Exercise details: Your job is to set down the stretch of entries that opens with the line containing "assert (Hrec : parse_string_body" and closes with the line containing "- destruct s' as [|d s''].". Keep both end lines, copy each exactly, and add nothing.

***

Lemma parse_quote_unit (c : N) (rest : jsstring) :
  c < 65536 ->
  parse_string_body (quote_unit c ++ rest)
  = match parse_string_body rest with
    | Some (t, r) => Some (c :: t, r)
    | None => None
    end.
Proof.
  intros Hc. unfold quote_unit.
  destruct (N.eqb_spec c 8) as [->|]; [reflexivity|].
  destruct (N.eqb_spec c 9) as [->|]; [reflexivity|].
  destruct (N.eqb_spec c 10) as [->|]; [reflexivity|].
  destruct (N.eqb_spec c 12) as [->|]; [reflexivity|].
  destruct (N.eqb_spec c 13) as [->|]; [reflexivity|].
  destruct (N.eqb_spec c 34) as [->|]; [reflexivity|].
  destruct (N.eqb_spec c 92) as [->|]; [reflexivity|].
  destruct (N.ltb_spec c 32).
  - apply parse_unicode_escape. exact Hc.
  - cbn [app parse_string_body]. decide_tests. reflexivity.
Qed.

Lemma parse_quote_body (s rest : jsstring) :
  is_jsstring s = true ->
  parse_string_body (quote_body s ++ 34 :: rest) = Some (s, rest).
Proof.
  remember (length s) as n eqn:Hn.
  revert s Hn. induction n as [n IH] using lt_wf_ind. intros s Hn Hs.
  destruct s as [|c s']; [reflexivity|].
  cbn [is_jsstring forallb] in Hs. apply andb_true_iff in Hs as [Hc Hs'].
  unfold is_code_unit in Hc. apply N.ltb_lt in Hc.
  cbn [quote_body].
  assert (Hrec : parse_string_body (quote_body s' ++ 34 :: rest) = Some (s', rest)).
  { apply (IH (length s')); [subst n; cbn; lia | reflexivity | exact Hs']. }
  destruct (is_high_surrogate c) eqn:Hh.
  - destruct s' as [|d s''].
    + rewrite parse_unicode_escape by exact Hc. reflexivity.
    + destruct (is_low_surrogate d) eqn:Hl.
      * cbn [forallb] in Hs'. apply andb_true_iff in Hs' as [Hd Hs''].
        cbn [app parse_string_body].
        split_surrogate c; split_surrogate d. decide_tests.
        rewrite (IH (length s'')); [reflexivity | subst n; cbn; lia | reflexivity | exact Hs''].
      * rewrite <- app_assoc, parse_unicode_escape by exact Hc.
        rewrite Hrec. reflexivity.
  - destruct (is_low_surrogate c) eqn:Hl.
    + rewrite <- app_assoc, parse_unicode_escape by exact Hc.
      rewrite Hrec. reflexivity.
    + rewrite <- app_assoc, parse_quote_unit by exact Hc.
      rewrite Hrec. reflexivity.
Qed.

***

Response to this exercise:
  assert (Hrec : parse_string_body (quote_body s' ++ 34 :: rest) = Some (s', rest)).
  { apply (IH (length s')); [subst n; cbn; lia | reflexivity | exact Hs']. }
  destruct (is_high_surrogate c) eqn:Hh.
  - destruct s' as [|d s''].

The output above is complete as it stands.